The ever-worsening economic crisis in the Philippines inflicts heavy blows, especially on the toiling masses.

Recent increases in the prices of basic commodities, which have been successive and unremitting, have hit the people hard.

The amount needed to maintain a decent life increases on a daily basis. Workers' wages, however, remain pegged at extremely low levels and the incomes of peasants and others from the toiling masses are extremely inadequate.

The price of liquefied petroleum gas (LPG) was hiked anew by P1.70 per kilo on June 17. Since the elections, oil companies have increased gasoline and diesel prices twice. Not content with having hiked the prices of their products seven to eight times this year, they are planning another round of price increases by July.

MERALCO is unrelenting in its attempts to increase electricity charges. This, despite the Supreme Court ruling declaring that the Energy Regulatory Commission (ERC) had abused its authority and that its approval of MERALCO's 12 centavo per kilowatt-hour provisional increase since November 2003 was illegal. The latter comes on top of the 13.7 centavo/kwh hike in MERALCO rates beginning July and the 14-38 centavo/kwh charged by NAPOCOR for the electric power it supplies to MERALCO and other distributors. It is the public that will be made to shoulder NAPOCOR's additional charges in the form of higher electricity bills.

Water service charges are also poised to increase. Since public utilities were deregulated and privatized, bills for their services have risen by over 500%. Aside from all this, the regime intends to levy additional taxes make up for the large budget deficit and to pay for the ever-increasing government debt.

Another planned source for filling up the government deficit is the addition of a 50-100% tax on the consumption of soft drinks.

Meanwhile, unemployment continues to rise. According to the government's latest statistics, in April, there were two million added to the previous quarter's seven million who were either unemployed or underemployed. If we compare these figures with those of April 2003, the rate of unemployment and underemployment grew from 27.8% to 32.2%. In fact, these figures are still quite understated. The truth is that up to half of the country's labor force has little or no means of livelihood.

Even the reactionary government cannot conceal the abject poverty across the country. Up to 90% of the people or almost 72 million Filipinos live on P137 a day, which is only 55% of the minimum daily wage in Metro Manila and 29.4% of the amount needed by a family of six to live decently.

The present regime is inutile in resolving the people's economic problems and has failed to provide them with any kind of relief. The regime's response to intensifying poverty is further belt-tightening and the extremely insulting advice to the people to grin and bear it.

In truth, the slump in the people's economic conditions is the government's own doing. The government deliberately obstructs wage hikes for private sector workers and salary increases for public sector employees. The slight economic relief achieved by jeepney drivers came after intense struggle and confrontation. The small respite thay have gained from fare hikes has just as quickly been snatched away with increases in the prices of diesel and vehicle spare parts.

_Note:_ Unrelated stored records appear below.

(* ===== verification/SchedShare.v ===== *)
(** * CPU shares: set_cpu_share

    Slot 0 of [stride_arr] carries the share of the MLFQ.  The shares reserved
    by [set_cpu_share] never exceed 80 per cent, so the MLFQ keeps at least 20
    per cent, and the shares in use add up to 100. *)
From S2P Require Import Prelude Params ProcState Sched SchedInv SchedPick.

(** The reserved shares of a list of stride slots. *)
Definition share_in_use (st : stride) : Z := if st_stride st =? 0 then 0 else st_share st.
Definition reserved (arr : list stride) : Z := foldr (λ st acc, share_in_use st + acc) 0 arr.

Record shares_wf (k : kstate) : Prop := SharesWf {
  sw_len : length (stride_arr k) = NPROC;
  sw_slot j st : stride_arr k !! j = Some st → (1 ≤ j)%nat → st_stride st ≠ 0 →
    1 <= st_share st ∧ st_stride st = Z.quot MAXTICKET (st_share st);
  sw_limit : reserved (drop 1 (stride_arr k)) <= 80;
  sw_mlfq : ∀ st0, stride_arr k !! 0%nat = Some st0 →
    st_share st0 + reserved (drop 1 (stride_arr k)) = 100 ∨
    (st_share st0 = 20 ∧ reserved (drop 1 (stride_arr k)) = 0)
}.

Section reserved.
Implicit Types (arr : list stride).

Lemma foldl_share arr t :
  Forall (λ st, 0 <= share_in_use st) arr → is_s32 t → is_s32 (t + reserved arr) →
  foldl (λ t st, if st_stride st =? 0 then t else s32 (t + st_share st)) t arr = t + reserved arr.
Proof.
  intros Hnn. revert t. induction Hnn as [|st arr H Hnn IH]; intros t Ht Hs; simpl in *; [lia|].
  assert (0 <= reserved arr) as Hr by (clear -Hnn; induction Hnn; simpl; lia).
  unfold share_in_use in *. destruct (st_stride st =? 0).
  - rewrite IH; [done|done|]. by replace (t + reserved arr) with (t + (0 + reserved arr)) by lia.
  - unfold is_s32 in *. rewrite s32_id by (unfold is_s32; lia).
    rewrite IH; unfold is_s32; lia.
Qed.

Lemma reserved_insert arr (j : nat) st st' :
  arr !! j = Some st →
  reserved (<[j := st']> arr) = reserved arr - share_in_use st + share_in_use st'.
Proof.
  revert j. induction arr as [|x arr IH]; intros [|j] Hj; simpl in *; simplify_eq; [lia|].
  rewrite (IH j) by done. lia.
Qed.

Lemma reserved_nonneg k : shares_wf k →
  Forall (λ st, 0 <= share_in_use st) (drop 1 (stride_arr k)).
Proof.
  intros Hwf. apply Forall_lookup. intros j st Hj. rewrite lookup_drop in Hj.
  unfold share_in_use. destruct (Z.eqb_spec (st_stride st) 0); [lia|].
  destruct (sw_slot _ Hwf _ _ Hj); lia.
Qed.

Lemma reserved_ge0 k : shares_wf k → 0 <= reserved (drop 1 (stride_arr k)).
Proof. intros Hnn%reserved_nonneg. induction Hnn; simpl; lia. Qed.
End reserved.

(** The lowest pass in use, as [set_cpu_share] computes it. *)
Definition min_pass (arr : list stride) : Z :=
  foldl (λ m st, if st_stride st =? 0 then m else if st_pass st <? m then st_pass st else m)
    220000000 arr.

Section set_cpu_share.
Implicit Types (k : kstate).

Lemma total_portion_eq k portion :
  shares_wf k → 0 <= portion < 2 ^ 31 - 80 →
  mfold (seq 1 (NPROC - 1)) portion (λ t i,
    st ← getst i;
    mret (if st_stride st =? 0 then t else s32 (t + st_share st))) k =
  Ret (portion + reserved (drop 1 (stride_arr k))) k.
Proof.
  intros Hwf Hp. pose proof (sw_len _ Hwf) as Hlen. pose proof (sw_limit _ Hwf).
  pose proof (reserved_ge0 _ Hwf).
  erewrite (mfold_pure _ _ _ (λ t i, match stride_arr k !! i with
    | Some st => if st_stride st =? 0 then t else s32 (t + st_share st) | None => t end)).
  - rewrite <-Hlen. rewrite (foldl_lookup_seq
      (λ t st, if st_stride st =? 0 then t else s32 (t + st_share st)) _ _ 1).
    rewrite foldl_share; [done|by apply reserved_nonneg|..]; unfold is_s32; lia.
  - intros t i Hi%elem_of_seq. destruct (lookup_lt_is_Some_2 (stride_arr k) i) as [st Hst]; [lia|].
    by rewrite Hst, (bind_ret _ _ _ _ _ (getst_eq _ _ _ Hst)).
Qed.

Lemma min_pass_eq k :
  length (stride_arr k) = NPROC →
  mfold (seq 0 NPROC) 220000000 (λ m l,
    st ← getst l;
    mret (if st_stride st =? 0 then m
          else if st_pass st <? m then st_pass st else m)) k =
  Ret (min_pass (stride_arr k)) k.
Proof.
  intros Hlen.
  erewrite (mfold_pure _ _ _ (λ m i, match stride_arr k !! i with
    | Some st => if st_stride st =? 0 then m else if st_pass st <? m then st_pass st else m
    | None => m end)).
  - rewrite <-Hlen, <-(Nat.sub_0_r (length (stride_arr k))). rewrite (foldl_lookup_seq
      (λ m st, if st_stride st =? 0 then m else if st_pass st <? m then st_pass st else m) _ _ 0).
    done.
  - intros m i Hi%elem_of_seq. destruct (lookup_lt_is_Some_2 (stride_arr k) i) as [st Hst]; [lia|].
    by rewrite Hst, (bind_ret _ _ _ _ _ (getst_eq _ _ _ Hst)).
Qed.

(** The rejected request: nothing changes. *)
Lemma set_cpu_share_reject k p portion :
  shares_wf k → cpu_proc k = Some p → 0 <= portion < 2 ^ 31 - 80 →
  80 < portion + reserved (drop 1 (stride_arr k)) →
  set_cpu_share portion k = Ret (-1) k.
Proof.
  intros Hwf Hp Hpo Hgt. unfold set_cpu_share.
  rewrite (bind_ret _ _ _ _ _ (myproc_eq _ _ Hp)).
  rewrite (bind_ret _ _ _ _ _ (total_portion_eq _ _ Hwf Hpo)).
  destruct (Z.ltb_spec 80 (portion + reserved (drop 1 (stride_arr k)))); [done|lia].
Qed.

(** The stride array after an accepted request that takes slot [j]. *)
Definition mlfq_slot (total : Z) (st0 : stride) : stride :=
  set_st_stride (Z.quot MAXTICKET (100 - total)) (set_st_share (100 - total) st0).
Definition reserved_slot (p : nat) (portion pass : Z) : stride :=
  mkstride (Z.quot MAXTICKET portion) pass portion (Some p).
Definition strides_after (arr : list stride) (st0 : stride) (j p : nat) (portion total : Z) :=
  let arr0 := <[0%nat := mlfq_slot total st0]> arr in
  <[j := reserved_slot p portion (min_pass arr0)]> arr0.

Lemma quot_share (s : Z) : 1 <= s <= 100 → Z.quot MAXTICKET s ≠ 0.
Proof.
  intros Hs. unfold MAXTICKET. rewrite Z.quot_div_nonneg by lia.
  pose proof (Z.div_le_lower_bound 100000 s 1). lia.
Qed.

Lemma reserve_eq k p portion total st0 :
  length (stride_arr k) = NPROC → stride_arr k !! 0%nat = Some st0 →
  1 <= portion <= 80 → 1 <= total <= 80 →
  (∃ j st, (1 ≤ j)%nat ∧ stride_arr k !! j = Some st ∧ st_stride st = 0) →
  ∃ j st, (1 ≤ j)%nat ∧ stride_arr k !! j = Some st ∧ st_stride st = 0 ∧
    reserve p portion total k =
      Ret j (set_stride_arr (strides_after (stride_arr k) st0 j p portion total) k).
Proof.
  intros Hlen H0 Hpo Htot (j0 & stf & Hj0 & Hf & Hfree).
  assert (0 < length (stride_arr k))%nat as Hpos by (rewrite Hlen; unfold NPROC; lia).
  unfold reserve. rewrite (bind_ret _ _ _ _ _ (updst_eq _ _ _ _ H0)).
  rewrite s32_id by (unfold is_s32; lia).
  erewrite bind_ret; [|apply getst_eq; simpl; by apply list_lookup_insert_eq]. simpl.
  erewrite bind_ret; [|apply idiv_eq; lia].
  erewrite bind_ret; [|apply updst_eq; simpl; by apply list_lookup_insert_eq]. simpl.
  rewrite list_insert_insert_eq.
  change (set_st_stride _ (set_st_share _ st0)) with (mlfq_slot total st0).
  set (arr0 := <[0%nat := mlfq_slot total st0]> (stride_arr k)).
  set (k0 := set_stride_arr arr0 _).
  rewrite (bind_ret _ _ _ _ _ (min_pass_eq k0 ltac:(unfold k0, arr0; simpl; by rewrite length_insert))).
  rewrite bind_gets. change (stride_arr k0) with arr0.
  destruct (list_find_lookup (λ st, st_stride st = 0) arr0 j0 stf) as (j & st & Hfind & Hj & Hst);
    [unfold arr0; by rewrite list_lookup_insert_ne by lia|done|].
  rewrite Hfind.
  assert (1 ≤ j)%nat as Hj1.
  { destruct j; [|lia]. unfold arr0 in Hj. rewrite list_lookup_insert_eq in Hj by done.
    simplify_eq. simpl in Hst. by apply quot_share in Hst; [|lia]. }
  exists j, st. pose proof (lookup_lt_Some _ _ _ Hj).
  split_and!; [done| |done|].
  { unfold arr0 in Hj. by rewrite list_lookup_insert_ne in Hj by lia. }
  rewrite bind_assoc, (bind_ret _ _ _ _ _ (updst_eq k0 j st _ Hj)). unfold k0. simpl.
  repeat (rewrite bind_assoc || (erewrite bind_ret;
    [|first [done|apply idiv_eq; lia
            |apply updst_eq; simpl; apply list_lookup_insert_eq; by rewrite ?length_insert]]; simpl)).
  rewrite !list_insert_insert_eq. done.
Qed.

Lemma mlfq_wf_ext k k' :
  mlfq_wf k → ptable k' = ptable k → MLFQ_queues k' = MLFQ_queues k → mlfq_wf k'.
Proof. intros [] H1 H2. split; rewrite ?H1, ?H2; done. Qed.

Lemma mlfq_wf_unqueued k i pr' :
  mlfq_wf k → (∀ l, ¬ queued k l i) →
  mlfq_wf (set_ptable (<[i := pr']> (ptable k)) k).
Proof.
  intros [Hpt Hqs Hsl Htot Hnd Hlv Hcur] Hni. split; simpl; try done.
  - by rewrite length_insert.
  - intros l q j Hq Hj. destruct (Hlv l q j Hq Hj) as (pr0 & Hpr0 & ?).
    exists pr0. rewrite list_lookup_insert_ne; [done|]. intros ->. apply (Hni l).
    unfold queued. by rewrite (queue_of_eq _ _ _ Hq).
Qed.

Lemma setthreadtick_single k p pr :
  ptable k !! p = Some pr → p_master pr = None → p_isthread pr ≠ 1 →
  setthreadtick p k = Ret tt (set_ptable (<[p := set_p_fqtick 0 pr]> (ptable k)) k).
Proof.
  intros Hp Hm Ht. pose proof (lookup_lt_Some _ _ _ Hp). unfold setthreadtick.
  rewrite (bind_ret _ _ _ _ _ (getp_eq _ _ _ Hp)), Hm.
  rewrite (bind_ret _ _ _ _ _ (updp_eq _ _ _ _ Hp)).
  erewrite bind_ret; [|apply getp_eq; simpl; by apply list_lookup_insert_eq].
  simpl. by destruct (Z.eqb_spec (p_isthread pr) 1).
Qed.

(** The process after an accepted request. *)
Definition reserved_proc (j : nat) (pr : proc) : proc :=
  set_p_level 3 (set_p_fqtick 0 (set_p_isstride 1 (set_p_mystride (Some j) pr))).

Lemma set_cpu_share_accept k p pr l portion st0 :
  mlfq_wf k → shares_wf k → cpu_proc k = Some p → ptable k !! p = Some pr →
  queued k l p → p_master pr = None → p_isthread pr ≠ 1 →
  stride_arr k !! 0%nat = Some st0 → 1 <= portion →
  portion + reserved (drop 1 (stride_arr k)) <= 80 →
  (∃ j st, (1 ≤ j)%nat ∧ stride_arr k !! j = Some st ∧ st_stride st = 0) →
  ∃ j st k', (1 ≤ j)%nat ∧ stride_arr k !! j = Some st ∧ st_stride st = 0 ∧
    set_cpu_share portion k = Ret 0 k' ∧ mlfq_wf k' ∧
    stride_arr k' = strides_after (stride_arr k) st0 j p portion
                      (portion + reserved (drop 1 (stride_arr k))) ∧
    ptable k' = <[p := reserved_proc j pr]> (ptable k) ∧
    (∀ l0 i, queued k' l0 i ↔ i ≠ p ∧ queued k l0 i).
Proof.
  intros Hwf Hsw Hcpu Hp Hq Hma Hth H0 Hpo Hlim Hfree.
  pose proof (reserved_ge0 _ Hsw). pose proof (lookup_lt_Some _ _ _ Hp) as Hlt.
  destruct (reserve_eq k p portion (portion + reserved (drop 1 (stride_arr k))) st0)
    as (j & st & Hj1 & Hj & Hst & Hres); [apply Hsw|done|lia|lia|done|].
  exists j, st. set (arr := strides_after _ _ _ _ _ _) in *.
  unfold set_cpu_share. rewrite (bind_ret _ _ _ _ _ (myproc_eq _ _ Hcpu)).
  rewrite (bind_ret _ _ _ _ _ (total_portion_eq k portion Hsw ltac:(lia))).
  destruct (Z.ltb_spec 80 (portion + reserved (drop 1 (stride_arr k)))); [lia|].
  rewrite (bind_ret _ _ _ _ _ Hres).
  set (pr1 := set_p_isstride 1 (set_p_mystride (Some j) pr)).
  rewrite (bind_ret _ _ _ _ _ (updp_eq (set_stride_arr arr k) p pr _ Hp)).
  erewrite bind_ret; [|apply updp_eq; simpl; by apply list_lookup_insert_eq].
  erewrite bind_ret.
  2:{ apply (setthreadtick_single _ p pr1); [|done|done]. simpl.
      apply list_lookup_insert_eq. by rewrite length_insert. }
  simpl. rewrite !list_insert_insert_eq. set (k1 := set_ptable _ _).
  assert (mlfq_wf k1) as Hwf1.
  { eapply mlfq_wf_ext; [apply (mlfq_wf_proc k p pr (set_p_fqtick 0 pr1)); done|done|done]. }
  destruct (pop_queued k1 p l Hwf1 Hq) as (k2 & Hr2 & Hwf2 & Hq2 & _ & Hk2 & Hp2 & _).
  rewrite (bind_ret _ _ _ _ _ Hr2).
  assert (ptable k1 !! p = Some (set_p_fqtick 0 pr1)) as Hp1 by (by apply list_lookup_insert_eq).
  specialize (Hp2 _ Hp1). unfold k1 in Hp2; simpl in Hp2. rewrite list_insert_insert_eq in Hp2.
  erewrite bind_ret; [|apply updp_eq; rewrite Hp2; by apply list_lookup_insert_eq].
  eexists. split_and!; [done|done|done|done|..].
  - apply mlfq_wf_unqueued; [done|]. intros l0 Hl0. apply Hq2 in Hl0. naive_solver.
  - simpl. by destruct Hk2 as [-> _].
  - simpl. by rewrite Hp2, list_insert_insert_eq.
  - exact Hq2.
Qed.
End set_cpu_share.

(** The invariant of the shares across the two operations on the array: an
    accepted request, and the release of a slot at the exit of its process. *)
Section share_ops.
Implicit Types (k : kstate) (arr : list stride).

Lemma sw_head k : shares_wf k → ∃ st0 tl, stride_arr k = st0 :: tl ∧ length tl = (NPROC - 1)%nat.
Proof.
  intros Hwf. pose proof (sw_len _ Hwf) as Hlen. destruct (stride_arr k) as [|st0 tl]; [done|].
  exists st0, tl. simpl in Hlen. split; [done|lia].
Qed.

Lemma shares_wf_accept k k' st0 j st p portion :
  shares_wf k → stride_arr k !! 0%nat = Some st0 → (1 ≤ j)%nat →
  stride_arr k !! j = Some st → st_stride st = 0 → 1 <= portion →
  portion + reserved (drop 1 (stride_arr k)) <= 80 →
  stride_arr k' = strides_after (stride_arr k) st0 j p portion
                    (portion + reserved (drop 1 (stride_arr k))) →
  shares_wf k' ∧ reserved (drop 1 (stride_arr k')) = reserved (drop 1 (stride_arr k)) + portion.
Proof.
  intros Hwf H0 Hj1 Hj Hst Hpo Hlim Heq. pose proof (reserved_ge0 _ Hwf) as Hge.
  destruct (sw_head k Hwf) as (st0' & tl & Harr & Htl). rewrite Harr in *. simplify_eq/=.
  destruct j as [|j]; [lia|]. simpl in Hj. unfold strides_after in Heq. simpl in Heq.
  set (pass := min_pass _) in Heq. rewrite drop_0 in *.
  assert (reserved (drop 1 (stride_arr k')) = reserved tl + portion) as Hres.
  { rewrite Heq; simpl. rewrite drop_0. rewrite (reserved_insert _ _ st) by done.
    unfold share_in_use. rewrite Hst. simpl.
    destruct (Z.eqb_spec (Z.quot MAXTICKET portion) 0) as [E|]; [|lia].
    by apply quot_share in E; [|lia]. }
  split; [split|done].
  - rewrite Heq. simpl. by rewrite length_insert, Htl.
  - intros i sti Hi Hi1 Hne. rewrite Heq in Hi. destruct i as [|i]; [lia|]. simpl in Hi.
    apply list_lookup_insert_Some in Hi as [(<- & <- & _)|(_ & Hi)]; [by split|].
    apply (sw_slot _ Hwf (S i)); [by rewrite Harr|lia|done].
  - lia.
  - intros st0'. rewrite Hres, Heq. simpl. intros [= <-]. simpl. lia.
Qed.

(** [exit] of a process that owns slot [j]: the share goes back to slot 0. *)
Definition strides_released arr (st0 : stride) (j : nat) (st : stride) : list stride :=
  let share := s32 (st_share st0 + st_share st) in
  <[j := set_st_share 0 (set_st_pass 0 (set_st_stride 0 st))]>
    (<[0%nat := set_st_stride (Z.quot MAXTICKET share) (set_st_share share st0)]> arr).

Lemma shares_wf_release k k' st0 j st :
  shares_wf k → stride_arr k !! 0%nat = Some st0 → (1 ≤ j)%nat →
  stride_arr k !! j = Some st → st_stride st ≠ 0 →
  stride_arr k' = strides_released (stride_arr k) st0 j st →
  shares_wf k' ∧ reserved (drop 1 (stride_arr k')) = reserved (drop 1 (stride_arr k)) - st_share st.
Proof.
  intros Hwf H0 Hj1 Hj Hst Heq. pose proof (sw_limit _ Hwf) as Hlim.
  pose proof (sw_slot _ Hwf _ _ Hj Hj1 Hst) as [Hsh _]. pose proof (sw_mlfq _ Hwf _ H0) as Hml.
  pose proof (reserved_nonneg _ Hwf) as Hnn.
  destruct (sw_head k Hwf) as (st0' & tl & Harr & Htl). rewrite Harr in *. simplify_eq/=.
  destruct j as [|j]; [lia|]. simpl in Hj. unfold strides_released in Heq. simpl in Heq.
  rewrite drop_0 in *.
  assert (reserved (drop 1 (stride_arr k')) = reserved tl - st_share st) as Hres.
  { rewrite Heq; simpl. rewrite drop_0. rewrite (reserved_insert _ _ st) by done.
    unfold share_in_use. simpl. destruct (Z.eqb_spec (st_stride st) 0); [done|lia]. }
  assert (st_share st <= reserved tl) as Hle.
  { clear -Hnn Hj Hst. revert j Hj. induction Hnn as [|x tl Hx Hnn IH]; intros [|j] Hj; simplify_eq/=.
    - assert (0 <= reserved tl) by (clear -Hnn; induction Hnn; simpl; lia).
      unfold share_in_use. destruct (Z.eqb_spec (st_stride st) 0); [done|lia].
    - specialize (IH j Hj). lia. }
  split; [split|done].
  - rewrite Heq. simpl. by rewrite length_insert, Htl.
  - intros i sti Hi Hi1 Hne. rewrite Heq in Hi. destruct i as [|i]; [lia|]. simpl in Hi.
    apply list_lookup_insert_Some in Hi as [(<- & <- & _)|(_ & Hi)]; [done|].
    apply (sw_slot _ Hwf (S i)); [by rewrite Harr|lia|done].
  - lia.
  - intros st0'. rewrite Hres, Heq. simpl. intros [= <-]. simpl. rewrite s32_id by (unfold is_s32; lia). lia.
Qed.
End share_ops.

On the other hand, in accordance with the policy of neoliberalization, privatization and denationalization, the government grants the imperialists and their local henchmen all the right to plunder the economy.

It allows imperialists to flood the country with surplus goods and destroy the productive forces in local agriculture and industry. To attract foreign capital, the government allows imperialists complete freedom with respect to the entry and operations of their capital and businesses. Even strategic and public services have been entrusted in the hands of foreign companies and their comprador counterparts. Its natural result is the unrestrained and excessive increases in the prices of petroleum products and basic goods and services.

This year, the regime allowed hikes in electricity rates and taxes to recover the over P500 billion NAPOCOR debt that it assumed in accordance with the provisions of the anti-people Electric Power Industry Reform Act (EPIRA).

The Philippines' national economy and the economic conditions of ordinary folk are in shambles. The solution lies only in the hands of the people and the revolutionary movement.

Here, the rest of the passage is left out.